Defining Innovation Broadly
To ensure nominators understood that we were seeking to surface more diversity among schools that are innovating, we used a deliberately broad framing for what makes a school “innovative.” The nomination form asked organizations to consider schools that are making strides towards student-centered learning through personalization, new definitions of success and/or equity for historically marginalized students. Nominated schools could be newly launched schools or redesigns, but could also be traditional schools that are adopting coherent, leadership-backed approaches to student-centered learning. (To be clear, we focused on innovative approaches at this stage and not evidence or outcomes of success.)
In total, the data represents schools pursuing 88 practices linked to non-traditional school design, ranging from multi-age classrooms and restorative justice programs to competency-based education and project-based learning.

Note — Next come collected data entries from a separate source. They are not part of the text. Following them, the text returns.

(** * MathJax v3: document discovery and the braket TeX extension

    A shallow embedding of
    - [HTMLDocument] (findPosition, mathItem, findMath, removeFromDocument),
    - [BraketMethods] (Braket, Bar) and
    - [BraketItem] (checkItem, toMml),
    followed by the properties established about them.

    JavaScript numbers that hold offsets, lengths and states are integers
    ([Z]); a call that would throw returns [None]. *)

From stdpp Require Import base option numbers list strings gmap.

Local Open Scope Z_scope.

(* ================================================================== *)
(** * Part I: the program *)
(* ================================================================== *)

(** ** core/MathItem: Location and ProtoItem (shapes used by the handler) *)

Module Location.
(** Modelled from the spec: the Location type of core/MathItem (not in
    src), the spec's Position [{node, n, delim}]; [node] is [null] for a
    position that was not found. *)
Record t (Node : Type) : Type := mk { node : option Node; n : Z; delim : string }.
Arguments mk {Node} _ _ _.
Arguments node {Node} _.
Arguments n {Node} _.
Arguments delim {Node} _.
End Location.

(** [HTMLNodeArray<N, T> = [N | T, number][][]]: one list of
    (node, text length) pairs per string of the string array. *)
Definition NodeList (Node : Type) : Type := list (Node * Z).
Definition HTMLNodeArray (Node : Type) : Type := list (NodeList Node).
Lemma afterConstructions_bound (heap heap' : Heap) (a : ptr) :
  afterConstructions heap heap' -> bound heap a -> bound heap' a.
Proof.
  induction 1 as [|h self conn cmd ps H IH]; intros Hb; [exact Hb|].
  rewrite newStatement_heap. apply bindParams_keeps_bound, IH, Hb.
Qed.

Lemma bindParams_panics (self : stmtRef) :
  forall ps m (heap : Heap),
  In None ps \/ (exists a, In (Some a) ps /\ bound heap a) ->
  exists msg, fst (bindParams self ps m heap) = Panic msg.
Proof.
  induction ps as [|[a0|] rest IH]; intros m heap H; simpl.
  - destruct H as [[] | (a & [] & _)].
  - destruct (heap !! a0) as [param|] eqn:E; [|eexists; reflexivity].
    destruct (stmt param) eqn:Es; [eexists; reflexivity|].
    apply IH. destruct H as [[H|H] | (a & [H|H] & Hb)].
    + discriminate.
    + left. exact H.
    + injection H as ->. destruct Hb as (p & s & Hp & Hs).
      rewrite Hp in E. injection E as ->. congruence.
    + right. exists a. split; [exact H|].
      destruct Hb as (p & s & Hp & Hs). exists p, s. split; [|exact Hs].
      rewrite lookup_insert_ne; [exact Hp|].
      intros ->. rewrite Hp in E. injection E as ->. congruence.
  - eexists; reflexivity.
Qed.

Lemma newStatement_panics (self : stmtRef) (conn : Conn) (cmd : gostring)
    (ps : list (option ptr)) (heap : Heap) :
  In None ps \/ (exists a, In (Some a) ps /\ bound heap a) ->
  exists msg, fst (fst (newStatement self conn cmd ps heap)) = Panic msg.
Proof.
  intros H. destruct (bindParams_panics self ps ∅ heap H) as (msg & E).
  exists msg. unfold newStatement.
  destruct (bindParams self ps ∅ heap) as [[m|msg'|] h]; simpl in *; congruence.
Qed.

Lemma bindParams_binds (self : stmtRef) :
  forall ps m (heap : Heap) m' heap',
  bindParams self ps m heap = (Ok m', heap') ->
  forall a, In (Some a) ps ->
  exists p, heap' !! a = Some p /\ stmt p = Some self.
Proof.
  induction ps as [|[a0|] rest IH]; intros m heap m' heap' H a Hin; simpl in *.
  - contradiction.
  - destruct (heap !! a0) as [param|] eqn:E; [|discriminate].
    destruct (stmt param) eqn:Es; [discriminate|].
    destruct Hin as [[= ->] | Hin].
    + exists (mkParameter (name param) (customTypeName param) (Some self)).
      split; [|reflexivity].
      pose proof (bindParams_keeps self a
                    (mkParameter (name param) (customTypeName param) (Some self))
                    self eq_refl rest
                    (<[name param := a]> m)
                    (<[a := mkParameter (name param) (customTypeName param) (Some self)]> heap)
                    (lookup_insert_eq _ _ _)) as K.
      rewrite H in K. exact K.
    + apply (IH _ _ _ _ H a Hin).
  - discriminate.
Qed.
(** * The exponential kernel of mlpack (core/kernels/exponential_kernel.hpp)

    A shallow embedding of the class [mlpack::kernel::ExponentialKernel] and
    the properties its specification states about it.

    ** Numbers

    The class computes on C++ [double]s with [pow], [sqrt], [exp] and [*].
    A [double] is a finite real, plus or minus infinity, or NaN.  The result
    of an operation on finite values is the exact result rounded to the
    nearest binary64 number, a tie going to the even one ([rnd]): 53
    significant bits, multiples of 2^-1074 near zero, infinity once the
    rounded magnitude reaches 2^1024.  So results round, underflow to zero
    and overflow to infinity as they do in the code.  The special values
    behave as IEEE 754 and Annex F of the C standard say.  [exp] and [pow]
    are taken as correctly rounded; what is proved about them rests on the
    rounding being monotone, keeping every double and saturating, and the
    one error bound that is proved leaves room for a result that is a unit
    in the last place off.  Zero carries no sign (none of the operations
    the class uses can observe it).  The distance collaborator is not among the
    sources; its result and the square root of it are the reals the
    specification describes.  Equality of two results is identity of the
    value returned. *)

From Stdlib Require Import Reals Lra Lia ZArith List.
Import ListNotations.

Open Scope R_scope.

(** ** The [double] type and the operations of <cmath> the class uses *)

Inductive double : Type :=
| Fin (r : R)
| PInf
| NInf
| NaN.

(** Sign of a real, as a three-way comparison with zero. *)
Definition Rsign (r : R) : comparison :=
  match total_order_T r 0 with
  | inleft (left _) => Lt
  | inleft (right _) => Eq
  | inright _ => Gt
  end.

(** Sign of a [double]; NaN has none. *)
Definition dsign (x : double) : option comparison :=
  match x with
  | Fin r => Some (Rsign r)
  | PInf => Some Gt
  | NInf => Some Lt
  | NaN => None
  end.

Definition sign_mul (s t : comparison) : comparison :=
  match s, t with
  | Eq, _ | _, Eq => Eq
  | Gt, Gt | Lt, Lt => Gt
  | Gt, Lt | Lt, Gt => Lt
  end.

(** The infinity of a given sign; a product of zero and infinity is NaN. *)
Definition inf_of_sign (s : comparison) : double :=
  match s with
  | Gt => PInf
  | Lt => NInf
  | Eq => NaN
  end.

(** [- x] on doubles. *)
Definition dneg (x : double) : double :=
  match x with
  | Fin r => Fin (- r)
  | PInf => NInf
  | NInf => PInf
  | NaN => NaN
  end.

(** *** Rounding to binary64 *)

(** Nearest integer, a tie going to the even one. *)
Definition Znearest_even (x : R) : Z :=
  let f := Zfloor x in
  match Rsign (x - IZR f - / 2) with
  | Lt => f
  | Gt => (f + 1)%Z
  | Eq => if Z.even f then f else (f + 1)%Z
  end.

(** A magnitude is counted in units of 2^-1074, the smallest positive
    double.  [shift_of k] is the number of low bits a magnitude with integer
    part [k] gives up to fit 53 significant bits: none below 2^53 units. *)
Definition shift_of (k : Z) : Z := Z.max 0 (Z.log2 k - 52).

(** The magnitude [X >= 0], in units, rounded to 53 significant bits. *)
Definition round_units (X : R) : Z :=
  let s := shift_of (Zfloor X) in
  (Znearest_even (X / IZR (2 ^ s)) * 2 ^ s)%Z.

(** Rounding of a real [x >= 0]: infinite once the rounded magnitude
    reaches 2^1024, which is 2^2098 units. *)
Definition round_abs (x : R) : double :=
  let N := round_units (x * IZR (2 ^ 1074)) in
  if Z.ltb N (2 ^ 2098) then Fin (IZR N / IZR (2 ^ 1074)) else PInf.

(** Round to nearest, ties to even; symmetric in the sign. *)
Definition rnd (x : R) : double :=
  match Rsign x with
  | Lt => dneg (round_abs (- x))
  | _ => round_abs x
  end.

(** The doubles among the reals: those the rounding keeps. *)
Definition representable (x : R) : Prop := rnd x = Fin x.

(** *** The operations *)

(** [x * y] on doubles. *)
Definition dmul (x y : double) : double :=
  match x, y with
  | Fin a, Fin b => rnd (a * b)
  | _, _ =>
      match dsign x, dsign y with
      | Some s, Some t => inf_of_sign (sign_mul s t)
      | _, _ => NaN
      end
  end.

(** [x / y] on doubles.  Used by the specification's formula for gamma only,
    never by the code; a zero divisor is read as positive zero, which is what
    a square yields. *)
Definition ddiv (x y : double) : double :=
  match x, y with
  | NaN, _ | _, NaN => NaN
  | Fin a, Fin b =>
      match Rsign b with
      | Eq => inf_of_sign (Rsign a)
      | _ => rnd (a / b)
      end
  | Fin _, _ => Fin 0
  | PInf, Fin b => match Rsign b with Lt => NInf | _ => PInf end
  | NInf, Fin b => match Rsign b with Lt => PInf | _ => NInf end
  | _, _ => NaN
  end.
(** * XenonPy [xenonpy/utils/useful_cls.py]: Timer and TimedMetaClass

    A shallow embedding of the named-stopwatch registry [Timer], its slot
    class [Timer._Timer], and the metaclass [TimedMetaClass] that wraps the
    functions of a class body with timed wrappers.

    Conventions of the embedding.
    - Clock readings are integers ([Z]): Python integers are unbounded, so
      a fake clock returning integers is modelled exactly.  A clock is the
      sequence of values its successive calls return plus the number of
      calls made so far.
    - A number is represented by its value.  The floats that occur are
      conversions of integers ([all_ + 0.0]): such a float is the double
      nearest to the integer, its value is an integer again, and the
      conversion raises [OverflowError] beyond the range of doubles.
    - Every Python function that mutates [self] or reads a clock takes the
      object and the [World] (the clocks) and returns them updated, next
      to its outcome ([Return v] or [Raise e]).
    - A [dict] is an association list in insertion order with at most one
      entry per key; [setitem] overwrites in place or appends. *)

From Stdlib Require Import ZArith List String Ascii Bool Lia.
From Stdlib Require Import Permutation Sorted.
From Stdlib Require Floats.SpecFloat.
Import ListNotations.

Local Open Scope string_scope.
Local Open Scope Z_scope.

(** ** Outcomes and exceptions *)

Inductive exn : Type :=
| RuntimeError (msg : string)
| TypeError (msg : string)
| AttributeError (msg : string)
| OverflowError (msg : string)
| DomainError (code : Z).          (* a failure raised by user code *)

Inductive outcome (A : Type) : Type :=
| Return (a : A)
| Raise (e : exn).
Arguments Return {A} a.
Arguments Raise {A} e.

Definition is_Return {A} (o : outcome A) : bool :=
  match o with Return _ => true | Raise _ => false end.

(** ** Clocks *)

Record clock : Type := mkClock { readings : nat -> Z; calls : nat }.

(** One call of a clock: the next reading, and the clock advanced. *)
Definition tick (c : clock) : Z * clock :=
  (readings c (calls c), mkClock (readings c) (S (calls c))).

(** What [Timer._func] can refer to: [time.perf_counter] itself (the
    default argument of [Timer.__init__]) or a clock passed by the caller. *)
Inductive time_func : Type := perf_counter | injected.

Record World : Type := mkWorld { time_perf_counter : clock; fake_clock : clock }.

Definition call_time_func (f : time_func) (w : World) : Z * World :=
  match f with
  | perf_counter =>
      let (t, c) := tick (time_perf_counter w) in (t, mkWorld c (fake_clock w))
  | injected =>
      let (t, c) := tick (fake_clock w) in (t, mkWorld (time_perf_counter w) c)
  end.

(** The clock a [time_func] reads. *)
Definition clock_of (f : time_func) (w : World) : clock :=
  match f with perf_counter => time_perf_counter w | injected => fake_clock w end.

(** ** Dictionaries in insertion order *)

Section Dict.
Context {V : Type}.

Fixpoint lookup (k : string) (d : list (string * V)) : option V :=
  match d with
  | [] => None
  | (k', v) :: d' => if String.eqb k k' then Some v else lookup k d'
  end.

(** [k in d] *)
Definition contains (k : string) (d : list (string * V)) : bool :=
  match lookup k d with Some _ => true | None => false end.

(** [d[k] = v]: overwrite in place, or append a new entry. *)
Fixpoint setitem (k : string) (v : V) (d : list (string * V)) : list (string * V) :=
  match d with
  | [] => [(k, v)]
  | (k', v') :: d' =>
      if String.eqb k k' then (k', v) :: d' else (k', v') :: setitem k v d'
  end.

Definition keys (d : list (string * V)) : list string := map fst d.
Definition values (d : list (string * V)) : list V := map snd d.
End Dict.

(** [sum(xs)]: left fold from 0. *)
Definition sum (xs : list Z) : Z := fold_left Z.add xs 0.

(** ** Conversion of an int to a float

    A double has a significand of 53 bits.  A non-negative integer [a] of
    more than 53 bits loses its [k = bit_length(a) - 53] low bits: it is
    rounded to the nearest multiple of [2^k], a tie going to the multiple
    whose quotient by [2^k] is even. *)
Definition round_half_even (a k : Z) : Z :=
  if k <=? 0 then a
  else
    let q := Z.shiftr a k in
    let r := a - Z.shiftl q k in
    let half := Z.shiftl 1 (k - 1) in
    let q' := if (half <? r) || ((r =? half) && Z.odd q) then q + 1 else q in
    Z.shiftl q' k.

(** The value of the double nearest to the non-negative integer [a]. *)
Definition nearest_double (a : Z) : Z := round_half_even a (Z.log2 a - 52).

(** [float(z)], as done by [z + 0.0]: the value of the conversion, or
    [OverflowError] when the nearest double would be [2^1024] or more. *)
Definition int_to_float (z : Z) : outcome Z :=
  let v := nearest_double (Z.abs z) in
  if 2 ^ 1024 <=? v
  then Raise (OverflowError "int too large to convert to float")
  else Return (Z.sgn z * v).

(** The same conversion by the binary64 rounding of the standard library
    ([SpecFloat]), to compare with. *)
Definition int_to_float_ieee (z : Z) : outcome Z :=
  match SpecFloat.binary_normalize 53 1024 z 0 false with
  | SpecFloat.S754_zero _ => Return 0
  | SpecFloat.S754_finite s m e =>
      let v := if 0 <=? e then Z.shiftl (Z.pos m) e else Z.shiftr (Z.pos m) (- e) in
      Return (if s then - v else v)
  | _ => Raise (OverflowError "int too large to convert to float")
  end.

(** ** [sorted(iterable, key=..., reverse=...)]

    Python's sort is stable.  A stable sort has one possible result, so
    the insertion sort below returns the list [sorted] returns.  With
    [reverse=True] CPython reverses the list, sorts it, and reverses the
    result, which keeps elements with equal keys in their original order. *)

Section Sorted.
Context {A : Type} (key : A -> Z).
(** The text the name regex is run on: from [<application] up to the
    first stop token, or to the end when there is none. *)
Definition scanningArea (content : jsstr) : option jsstr :=
  appStart ← Js.indexOf (lit "<application") content;
  let area := drop appStart content in
  Some match Js.search match_stop area with
       | Some (i, _) => take i area
       | None => area
       end.

(** [nameMatch[1]]: the value of the first [android:name] attribute of
    the scanning area. *)
Definition application_first_name (content : jsstr) : option jsstr :=
  area ← scanningArea content;
  snd <$> Js.search match_android_name area.

(** Android default classes or references are not Application classes. *)
Definition excluded_name (name : jsstr) : bool :=
  Js.startsWith (lit "@") name || Js.startsWith (lit "android.") name
  || Js.eqb name (lit "true") || Js.eqb name (lit "false").

Definition extractApplicationName (content : jsstr) : option jsstr :=
  match application_first_name content with
  | Some name => if excluded_name name then None else Some name
  | None => None
  end.

Definition normalizeClassName (className packageName : jsstr) : jsstr :=
  if Js.startsWith (lit ".") className then packageName ++ className
  else className.

(** [s.split(sep)] for a non-empty separator.  [findLaunchActivity] goes
    through the parts of [content.split('<activity')] in order; the first
    one that mentions both MAIN and LAUNCHER and has an [android:name]
    attribute gives the result. *)
Fixpoint split_on (fuel : nat) (sep s : jsstr) : list jsstr :=
  match fuel with
  | O => [s]
  | S fuel' =>
      match Js.indexOf sep s with
      | Some i => take i s :: split_on fuel' sep (drop (i + length sep) s)
      | None => [s]
      end
  end.

Definition split (sep s : jsstr) : list jsstr := split_on (length s) sep s.

Fixpoint first_launcher (parts : list jsstr) : option jsstr :=
  match parts with
  | [] => None
  | part :: rest =>
      if Js.includes (lit "android.intent.action.MAIN") part
         && Js.includes (lit "android.intent.category.LAUNCHER") part
      then match Js.search match_android_name part with
           | Some (_, name) => Some name
           | None => first_launcher rest
           end
      else first_launcher rest
  end.

Definition findLaunchActivity (manifestContent : jsstr) : option jsstr :=
  first_launcher (split (lit "<activity") manifestContent).

(** ** The world outside the program

    Files hold either text (a JavaScript string, also used for raw
    bytes, one code unit per byte) or a zip container, kept as its
    entries.  External commands are an oracle: the program only sees
    their exit status, their output and the files they leave at the
    places named on their command line. *)

Inductive data :=
  | Text (s : jsstr)
  | Archive (entries : gmap jsstr jsstr).

Inductive node :=
  | File (d : data)
  | Dir.

(** The instances are spelled out so that no binder of a statement is
    taken for one. *)
Abbreviation filesystem :=
  (@gmap jsstr (@list_eq_dec N N.eq_dec) (@list_countable N N.eq_dec N_countable)
     node).

(** [path.join] of two segments; an empty segment is dropped.  Paths
    are taken to be normalised already. *)
Definition path_join (a b : jsstr) : jsstr :=
  match a, b with
  | [], _ => b
  | _, [] => a
  | _, _ => a ++ [47] ++ b
  end.

(** The descendants of a directory are the paths that extend it by a
    slash and more. *)
Definition under (dir p : jsstr) : bool := Js.startsWith (dir ++ [47]) p.

Definition within (dir p : jsstr) : bool := Js.eqb p dir || under dir p.

(** The command lines the program builds, by the tool they run. *)
Inductive command :=
  | AaptBadging (aapt apk : jsstr)
  | ApkSigReader (jar apk : jsstr)
  | UnzipList (apk : jsstr)
  | UnzipPipe (apk entry outFile : jsstr)
  | ApktoolDecode (jar outDir apk : jsstr)
  | ApktoolBuild (jar outApk dir : jsstr)
  | AXMLPrinter (jar manifest : jsstr)
  | ManifestEditor (jar input name output : jsstr)
  | UnzipExtract (apk pattern destDir : jsstr)
  | ZipUpdate (dir archive : jsstr)
  | Zipalign (tool input output : jsstr)
  | ApksignerSign (tool : jsstr) (viaJava : bool)
      (keystore storePass keyPass alias output input : jsstr)
  | Jarsigner (keystore storePass keyPass target alias : jsstr)
  | ApksignerVerify (tool : jsstr) (viaJava : bool) (apk : jsstr).

(** What a finished child process reports.  [failure] is the message of
    the error [exec] rejects with on a non-zero exit status.  [out_file]
    and [out_tree] are what the tool leaves at its output path: a file,
    or the nodes of a directory tree by their path below its root. *)
Record outcome := {
  failure : option jsstr;
  stdout : jsstr;
  stderr : jsstr;
  out_file : option data;
  out_tree : gmap jsstr node
}.

Inductive tempKind := ApkCert | ApkInject | ManifestEdit | DexMerge.

Definition temp_prefix (k : tempKind) : jsstr :=
  match k with
  | ApkCert => lit "apk-cert-"
  | ApkInject => lit "apk-inject-"
  | ManifestEdit => lit "manifest-edit-"
  | DexMerge => lit "dex-merge-"
  end.

Record World := {
  (** [os.tmpdir()] *)
  tmpdir : jsstr;
  (** the random characters [mkdtempSync] appends to its prefix *)
  mkdtemp_suffix : tempKind → filesystem → jsstr;
  (** [getJarToolPath], [getBuildToolsPath()], [process.platform === 'win32'] *)
  jarToolPath : jsstr → jsstr;
  buildToolsPath : jsstr;
  win32 : bool;
  (** the external tools *)
  spawn : command → filesystem → outcome;
  (** [zip -u] replaces an entry only by a file modified after it *)
  newer : jsstr → filesystem → bool;
  (** an operating-system error on a write to a path, if any *)
  write_error : jsstr → filesystem → option jsstr;
  (** the bytes of a container file *)
  zip_bytes : gmap jsstr jsstr → jsstr;
  (** decoding and encoding of file bytes as utf-8 text *)
  utf8_decode : jsstr → jsstr;
  utf8_encode : jsstr → jsstr
}.

(** ** Log lines

    A line handed to [onLog] is kept as the call site that wrote it,
    with the values interpolated into its text. *)
Inductive event :=
  | LogExecuting (c : command)
  | LogStdout (s : jsstr)
  | LogStderr (s : jsstr)
  | LogStartSigning
  | LogSigning
  | LogSignFallbackJarsigner
  | LogVerifying
  | LogSignFailed (e : jsstr)
  | LogUsingApkSigReader
  | LogWarnReaderMissing
  | LogReaderFailed (e : jsstr)
  | LogExtractingSignature
  | LogWarnNoSignature
  | LogSignatureExtracted (signature : jsstr)
  | LogPackageName (packageName : jsstr)
  | LogDecompiling
  | LogInjecting
  | LogRecompiling
  | LogMerging
  | LogAligning
  | LogWarnNoZipalign
  | LogProcessFailed (e : jsstr)
  | LogBinaryManifest
  | LogAXMLPrinterFailed (e : jsstr)
  | LogWarnNoAXMLPrinter
  | LogTargetApplication (appClass : jsstr)
  | LogNoApplication
  | LogTryManifestEditor
  | LogManifestEditorOk
  | LogManifestEditorNoOutput
  | LogManifestEditorFailed (e : jsstr)
  | LogTryTextManifest
  | LogTextManifestOk
  | LogNoApplicationTag
  | LogTextManifestFailed (e : jsstr)
  | LogManifestStillBinary
  | LogMyApplicationWritten
  | LogTryActivityFallback
  | LogActivityFallbackOk
  | LogHelpersWritten (dir : jsstr)
  | LogInjected (method path : jsstr)
  | LogWarnNoLocals (method : jsstr)
  | LogMethodAdded (method path : jsstr)
  | LogUseBinaryManifest
  | LogUseBuiltManifest.

(** ** Computations: state, exceptions, [try]/[catch]/[finally] *)

Record state := { files : filesystem; logs : list event }.

Inductive result (A : Type) :=
  | Ok (a : A)
  | Throw (e : jsstr).
Arguments Ok {A} a.
Arguments Throw {A} e.

Definition M (A : Type) : Type := state → result A * state.

Definition ret {A} (a : A) : M A := λ s, (Ok a, s).

Definition bind {A B} (m : M A) (k : A → M B) : M B :=
  λ s, match m s with
       | (Ok a, s') => k a s'
       | (Throw e, s') => (Throw e, s')
       end.

Definition throw {A} (e : jsstr) : M A := λ s, (Throw e, s).

Definition try_catch {A} (m : M A) (handler : jsstr → M A) : M A :=
  λ s, match m s with
       | (Ok a, s') => (Ok a, s')
       | (Throw e, s') => handler e s'
       end.

(** The completion of the [finally] block replaces that of the body only
    when the block itself throws. *)
Definition try_finally {A} (m : M A) (cleanup : M unit) : M A :=
  λ s, let '(r, s') := m s in
       match cleanup s' with
       | (Ok _, s'') => (r, s'')
       | (Throw e, s'') => (Throw e, s'')
       end.

Notation "'do' x <- m ; k" := (bind m (λ x, k))
  (at level 10, x pattern, m at level 100, k at level 200,
   format "'[v' 'do'  x  <-  m ; '/' k ']'").
Notation "'run' m ; k" := (bind m (λ _, k))
  (at level 10, m at level 100, k at level 200,
   format "'[v' 'run'  m ; '/' k ']'").

Definition get_files : M filesystem := λ s, (Ok (files s), s).

Definition set_files (f : filesystem → filesystem) : M unit :=
  λ s, (Ok (), {| files := f (files s); logs := logs s |}).

Definition onLog (e : event) : M unit :=
  λ s, (Ok (), {| files := files s; logs := logs s ++ [e] |}).

(** ** File-system and child-process primitives *)

Section Primitives.
Context (W : World).
(** C9.  [ReleaseSnapDBs] returns [nil] and removes exactly the [.snap.db]
    entries whose decoded index is below [snap.Metadata.Index]: such an entry
    is gone when its removal meets no fault; entries with an undecodable
    index are logged and kept; entries with an index at or above the
    threshold, and all other entries, are kept; a removal that fails is
    logged and the entry kept.  With files for the indices 1, 2 and 5 and the
    threshold 3, only the file of index 5 remains. *)
Theorem ReleaseSnapDBs_deletes_stale (s : Snapshotter) (snap : Snapshot)
  (m : SnapshotMetadata) (w : World) :
  Metadata snap = Some m ->
  open_fault (dir s) = None -> readdir_fault (dir s) = None ->
  (exists w',
    ReleaseSnapDBs s snap w = Done None w' /\
    (forall n, In n (listing (dir s) w) -> stale (Index m) n = true ->
               remove_fault (dir s, n) = None -> lookup (dir s, n) (files w') = None) /\
    (forall q, (forall n, q = (dir s, n) -> stale (Index m) n = false) ->
               lookup q (files w') = lookup q (files w)) /\
    (forall n, unparseable n = true ->
               lookup (dir s, n) (files w') = lookup (dir s, n) (files w) /\
               (In n (listing (dir s) w) -> In (parse_failure n) (log w'))) /\
    (forall n index, dbIndex n = inr index -> Index m <= index ->
               lookup (dir s, n) (files w') = lookup (dir s, n) (files w)) /\
    (forall n e, In n (listing (dir s) w) -> stale (Index m) n = true ->
               remove_fault (dir s, n) = Some e ->
               lookup (dir s, n) (files w') = lookup (dir s, n) (files w) /\
               In (remove_failure n) (log w'))) /\
  (let after := world_of (ReleaseSnapDBs (io := no_faults) demo retained3 aux_world) in
   map fst (files aux_world)
   = [("member/snap", "0000000000000001.snap.db");
      ("member/snap", "0000000000000005.snap.db");
      ("member/snap", "0000000000000002.snap.db")] /\
   Metadata retained3 = Some {| Term := 1; Index := 3 |} /\
   ReleaseSnapDBs (io := no_faults) demo retained3 aux_world = Done None after /\
   map fst (files after) = [("member/snap", "0000000000000005.snap.db")]).
Proof.
  intros Hm Ho Hr. split.
  - unfold ReleaseSnapDBs, bind, Open, Readdirnames. rewrite Ho, Hr.
    fold (listing (dir s) w).
    destruct (Release_loop s snap m Hm (listing (dir s) w) w)
      as (w' & E & Sw & Gone & _ & Hp & Hrem).
    exists w'. split; [exact E|].
    assert (Keep : forall q, (forall n, q = (dir s, n) -> released (dir s) (Index m) n = false) ->
                             lookup q (files w') = lookup q (files w)).
    { intros q Hq. destruct (Sw q) as [Q|[_ (n & _ & Rn & ->)]]; auto.
      rewrite (Hq n eq_refl) in Rn. discriminate. }
    split; [|split; [|split; [|split]]].
    + intros n Hn St Hf. apply Gone; auto. unfold released. now rewrite St, Hf.
    + intros q Hq. apply Keep. intros n ->. unfold released.
      now rewrite (Hq n eq_refl).
    + intros n U. split; [|intros Hn; now apply Hp].
      apply Keep. intros k [= <-]. unfold released, stale. unfold unparseable in U.
      destruct (strings.HasSuffix n ".snap.db"); auto.
      destruct (dbIndex n); [reflexivity | discriminate].
    + intros n index Hi Hle. apply Keep. intros k [= <-].
      unfold released, stale. rewrite Hi.
      replace (index <? Index m) with false by (symmetry; apply Z.ltb_ge; lia).
      now rewrite andb_false_r.
    + intros n e Hn St Hf. split; [|eapply Hrem; eauto].
      apply Keep. intros k [= <-]. unfold released. rewrite Hf.
      apply andb_false_r.
  - vm_compute. repeat split.
Qed.

End WithFaults.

While tags will never deliver a high-resolution view of what’s happening, they capture key design elements so that the dataset can be sorted, filtered and analyzed
Structuring School Design Data Consistently
Because existing databases on school innovation often use inconsistent terminology to describe similar things—i.e., project-based learning versus real-world learning—data on school practice is fragmented. This project tests a consistent data lexicon to enable researchers to analyze national data and see trends and patterns over time. Building from work that other organizations have done (including EdSurge) we developed a set of “tags,” or keywords and phrases representing aspects of school design that nominators and school leaders applied to each school’s nomination to describe elements of the school’s model.
While tags will never deliver a high-resolution view of what’s happening, they capture key design elements so that the dataset can be sorted, filtered and analyzed, making it much more than just a list of schools.
For example, this tagging system, which is currently available for download, helped uncover that the three most commonly-cited approaches among schools in the Canopy were learner agency, social-emotional learning and project-based learning. However, learner agency and social-emotional learning were indicated at far lower rates among schools serving predominantly Black students. While findings like these are not fully representative and do not reveal the cause behind these patterns, they offer a glimpse into important questions worthy of further investigation.
This initial stage of the project has not single-handedly painted a comprehensive picture of school innovation, but it could, over time, as additional researchers build upon its research methodology and living lexicon. It is a compelling proof-of-concept for how a process designed to advance collective knowledge—both in terms of where that knowledge comes from, and how it is structured—could reliably surface a more diverse set of schools and unearth trends and patterns in how schools are reimagining teaching and learning.